▸ Exercise directions
A line below contains "(** * DOGAPI: dog", and a later one contains "the file name". Repeat both, with every line between them, exactly.

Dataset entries
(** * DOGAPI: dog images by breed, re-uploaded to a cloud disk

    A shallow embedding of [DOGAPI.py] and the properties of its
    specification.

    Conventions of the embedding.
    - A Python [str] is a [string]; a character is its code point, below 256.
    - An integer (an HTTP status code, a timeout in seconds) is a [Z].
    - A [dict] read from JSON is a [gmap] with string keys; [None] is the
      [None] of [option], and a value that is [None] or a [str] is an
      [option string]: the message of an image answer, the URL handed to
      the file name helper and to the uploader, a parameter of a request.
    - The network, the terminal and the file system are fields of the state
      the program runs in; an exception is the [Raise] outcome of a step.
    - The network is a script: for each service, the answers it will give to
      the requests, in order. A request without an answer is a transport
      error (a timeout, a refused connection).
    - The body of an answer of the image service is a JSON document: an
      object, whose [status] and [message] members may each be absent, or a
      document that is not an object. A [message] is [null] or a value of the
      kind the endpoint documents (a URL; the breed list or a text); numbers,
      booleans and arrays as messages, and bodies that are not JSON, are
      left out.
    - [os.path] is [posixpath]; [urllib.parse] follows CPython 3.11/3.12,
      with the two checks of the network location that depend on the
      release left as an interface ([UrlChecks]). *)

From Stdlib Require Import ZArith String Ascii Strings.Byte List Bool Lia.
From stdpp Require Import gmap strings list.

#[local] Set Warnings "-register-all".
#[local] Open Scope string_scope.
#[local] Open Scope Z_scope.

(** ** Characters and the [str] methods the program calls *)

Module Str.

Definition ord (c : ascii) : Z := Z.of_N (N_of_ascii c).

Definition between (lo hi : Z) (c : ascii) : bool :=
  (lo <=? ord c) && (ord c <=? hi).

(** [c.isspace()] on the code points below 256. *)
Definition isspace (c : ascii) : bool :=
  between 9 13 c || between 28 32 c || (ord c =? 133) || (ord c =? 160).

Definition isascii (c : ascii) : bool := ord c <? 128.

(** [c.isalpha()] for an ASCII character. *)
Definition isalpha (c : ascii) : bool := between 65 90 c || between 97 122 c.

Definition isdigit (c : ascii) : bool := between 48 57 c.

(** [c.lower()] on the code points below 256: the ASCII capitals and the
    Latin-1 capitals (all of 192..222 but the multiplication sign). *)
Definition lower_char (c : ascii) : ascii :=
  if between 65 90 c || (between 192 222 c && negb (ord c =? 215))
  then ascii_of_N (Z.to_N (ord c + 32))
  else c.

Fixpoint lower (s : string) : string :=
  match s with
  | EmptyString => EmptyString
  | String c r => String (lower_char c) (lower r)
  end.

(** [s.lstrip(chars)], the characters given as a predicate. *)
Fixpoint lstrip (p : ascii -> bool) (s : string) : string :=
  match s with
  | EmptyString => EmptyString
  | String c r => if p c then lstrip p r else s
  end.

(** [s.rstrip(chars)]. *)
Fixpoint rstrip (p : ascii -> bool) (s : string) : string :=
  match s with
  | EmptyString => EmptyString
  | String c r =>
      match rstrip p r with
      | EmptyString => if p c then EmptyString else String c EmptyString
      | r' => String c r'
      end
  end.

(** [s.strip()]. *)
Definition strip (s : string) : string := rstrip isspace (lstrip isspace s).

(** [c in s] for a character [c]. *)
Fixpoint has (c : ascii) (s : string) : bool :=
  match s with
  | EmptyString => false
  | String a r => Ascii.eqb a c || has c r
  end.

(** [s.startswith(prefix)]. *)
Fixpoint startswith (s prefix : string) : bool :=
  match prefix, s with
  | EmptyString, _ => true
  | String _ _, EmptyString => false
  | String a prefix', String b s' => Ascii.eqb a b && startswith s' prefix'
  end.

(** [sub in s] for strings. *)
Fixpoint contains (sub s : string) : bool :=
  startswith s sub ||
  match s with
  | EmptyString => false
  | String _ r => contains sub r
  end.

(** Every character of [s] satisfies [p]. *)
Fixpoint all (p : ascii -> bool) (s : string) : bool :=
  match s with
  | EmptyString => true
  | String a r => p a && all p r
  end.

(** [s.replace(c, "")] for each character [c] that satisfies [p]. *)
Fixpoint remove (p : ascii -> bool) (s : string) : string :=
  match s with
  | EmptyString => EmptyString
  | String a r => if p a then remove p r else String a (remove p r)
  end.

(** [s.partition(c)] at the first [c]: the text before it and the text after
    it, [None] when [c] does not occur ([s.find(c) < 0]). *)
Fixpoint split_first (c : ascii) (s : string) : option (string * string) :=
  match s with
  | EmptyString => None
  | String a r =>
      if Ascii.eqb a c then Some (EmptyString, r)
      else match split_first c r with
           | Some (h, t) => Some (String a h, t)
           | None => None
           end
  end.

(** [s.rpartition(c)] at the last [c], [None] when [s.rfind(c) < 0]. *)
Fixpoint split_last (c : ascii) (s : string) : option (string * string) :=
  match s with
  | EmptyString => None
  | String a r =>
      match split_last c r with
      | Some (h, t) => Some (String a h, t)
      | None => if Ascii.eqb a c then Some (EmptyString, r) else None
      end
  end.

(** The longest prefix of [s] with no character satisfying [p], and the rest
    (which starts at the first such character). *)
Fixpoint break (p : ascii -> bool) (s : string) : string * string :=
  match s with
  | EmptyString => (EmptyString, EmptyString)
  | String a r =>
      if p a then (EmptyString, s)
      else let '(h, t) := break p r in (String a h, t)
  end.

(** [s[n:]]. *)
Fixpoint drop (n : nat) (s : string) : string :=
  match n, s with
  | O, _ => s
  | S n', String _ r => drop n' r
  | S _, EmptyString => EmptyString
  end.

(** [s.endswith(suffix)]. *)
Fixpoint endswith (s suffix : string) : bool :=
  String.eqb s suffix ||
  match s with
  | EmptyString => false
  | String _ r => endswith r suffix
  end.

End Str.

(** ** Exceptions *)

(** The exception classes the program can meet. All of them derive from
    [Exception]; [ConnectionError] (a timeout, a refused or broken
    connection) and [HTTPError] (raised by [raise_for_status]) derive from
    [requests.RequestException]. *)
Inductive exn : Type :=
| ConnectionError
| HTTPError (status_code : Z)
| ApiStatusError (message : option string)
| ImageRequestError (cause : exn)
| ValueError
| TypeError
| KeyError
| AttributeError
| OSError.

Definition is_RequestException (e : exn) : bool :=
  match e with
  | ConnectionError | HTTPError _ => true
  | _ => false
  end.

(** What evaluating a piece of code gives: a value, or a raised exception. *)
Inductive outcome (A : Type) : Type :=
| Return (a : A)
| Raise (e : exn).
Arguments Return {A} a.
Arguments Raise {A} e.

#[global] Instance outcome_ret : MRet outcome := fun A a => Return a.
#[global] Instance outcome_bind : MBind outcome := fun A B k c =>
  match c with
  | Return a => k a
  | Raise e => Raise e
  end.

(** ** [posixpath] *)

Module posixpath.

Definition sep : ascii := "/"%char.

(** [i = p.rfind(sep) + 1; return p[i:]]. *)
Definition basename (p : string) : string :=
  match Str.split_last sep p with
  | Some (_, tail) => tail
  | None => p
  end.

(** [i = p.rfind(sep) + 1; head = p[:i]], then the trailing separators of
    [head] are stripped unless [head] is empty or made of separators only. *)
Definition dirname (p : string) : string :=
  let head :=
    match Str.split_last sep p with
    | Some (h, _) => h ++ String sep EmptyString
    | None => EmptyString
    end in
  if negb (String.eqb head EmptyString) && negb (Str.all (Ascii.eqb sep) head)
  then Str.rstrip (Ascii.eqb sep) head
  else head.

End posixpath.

...

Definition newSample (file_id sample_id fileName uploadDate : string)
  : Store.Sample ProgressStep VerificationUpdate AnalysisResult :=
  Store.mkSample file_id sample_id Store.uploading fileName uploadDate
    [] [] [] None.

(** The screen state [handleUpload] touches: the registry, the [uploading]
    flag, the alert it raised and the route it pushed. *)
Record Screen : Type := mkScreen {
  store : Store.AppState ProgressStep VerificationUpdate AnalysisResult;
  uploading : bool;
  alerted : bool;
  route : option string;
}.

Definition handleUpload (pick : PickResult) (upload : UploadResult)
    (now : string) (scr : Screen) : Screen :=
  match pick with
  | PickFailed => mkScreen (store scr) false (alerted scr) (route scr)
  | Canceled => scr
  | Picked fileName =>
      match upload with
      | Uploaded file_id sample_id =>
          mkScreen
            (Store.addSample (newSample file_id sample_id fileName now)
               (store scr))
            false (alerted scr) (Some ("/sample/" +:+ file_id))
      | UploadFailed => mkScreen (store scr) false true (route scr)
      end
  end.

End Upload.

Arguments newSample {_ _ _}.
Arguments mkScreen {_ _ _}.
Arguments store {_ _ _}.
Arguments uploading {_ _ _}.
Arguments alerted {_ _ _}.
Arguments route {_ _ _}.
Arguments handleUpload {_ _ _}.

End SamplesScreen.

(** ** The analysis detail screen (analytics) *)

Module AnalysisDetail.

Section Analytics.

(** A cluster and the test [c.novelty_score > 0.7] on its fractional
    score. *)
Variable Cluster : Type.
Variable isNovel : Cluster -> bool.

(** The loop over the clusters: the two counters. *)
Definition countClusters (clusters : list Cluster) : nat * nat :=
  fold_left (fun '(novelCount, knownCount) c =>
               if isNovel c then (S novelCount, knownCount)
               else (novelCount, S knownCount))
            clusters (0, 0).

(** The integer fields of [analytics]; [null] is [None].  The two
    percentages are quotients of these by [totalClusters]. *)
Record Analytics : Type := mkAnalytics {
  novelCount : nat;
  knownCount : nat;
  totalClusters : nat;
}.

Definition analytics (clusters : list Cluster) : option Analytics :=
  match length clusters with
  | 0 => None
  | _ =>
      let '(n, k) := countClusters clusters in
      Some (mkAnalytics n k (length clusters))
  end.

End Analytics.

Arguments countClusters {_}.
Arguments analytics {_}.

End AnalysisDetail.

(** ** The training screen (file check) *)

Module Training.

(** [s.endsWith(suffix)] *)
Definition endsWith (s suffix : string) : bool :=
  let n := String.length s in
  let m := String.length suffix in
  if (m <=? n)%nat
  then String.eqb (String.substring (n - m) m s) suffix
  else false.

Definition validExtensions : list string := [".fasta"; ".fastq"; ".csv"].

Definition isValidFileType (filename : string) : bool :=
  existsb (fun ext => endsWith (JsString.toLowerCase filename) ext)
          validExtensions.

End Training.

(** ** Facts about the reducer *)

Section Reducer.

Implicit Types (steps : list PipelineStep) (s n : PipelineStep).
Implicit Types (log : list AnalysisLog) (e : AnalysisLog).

▸ Answer for this exercise
(** * DOGAPI: dog images by breed, re-uploaded to a cloud disk

    A shallow embedding of [DOGAPI.py] and the properties of its
    specification.

    Conventions of the embedding.
    - A Python [str] is a [string]; a character is its code point, below 256.
    - An integer (an HTTP status code, a timeout in seconds) is a [Z].
    - A [dict] read from JSON is a [gmap] with string keys; [None] is the
      [None] of [option], and a value that is [None] or a [str] is an
      [option string]: the message of an image answer, the URL handed to
      the file name helper and to the uploader, a parameter of a request.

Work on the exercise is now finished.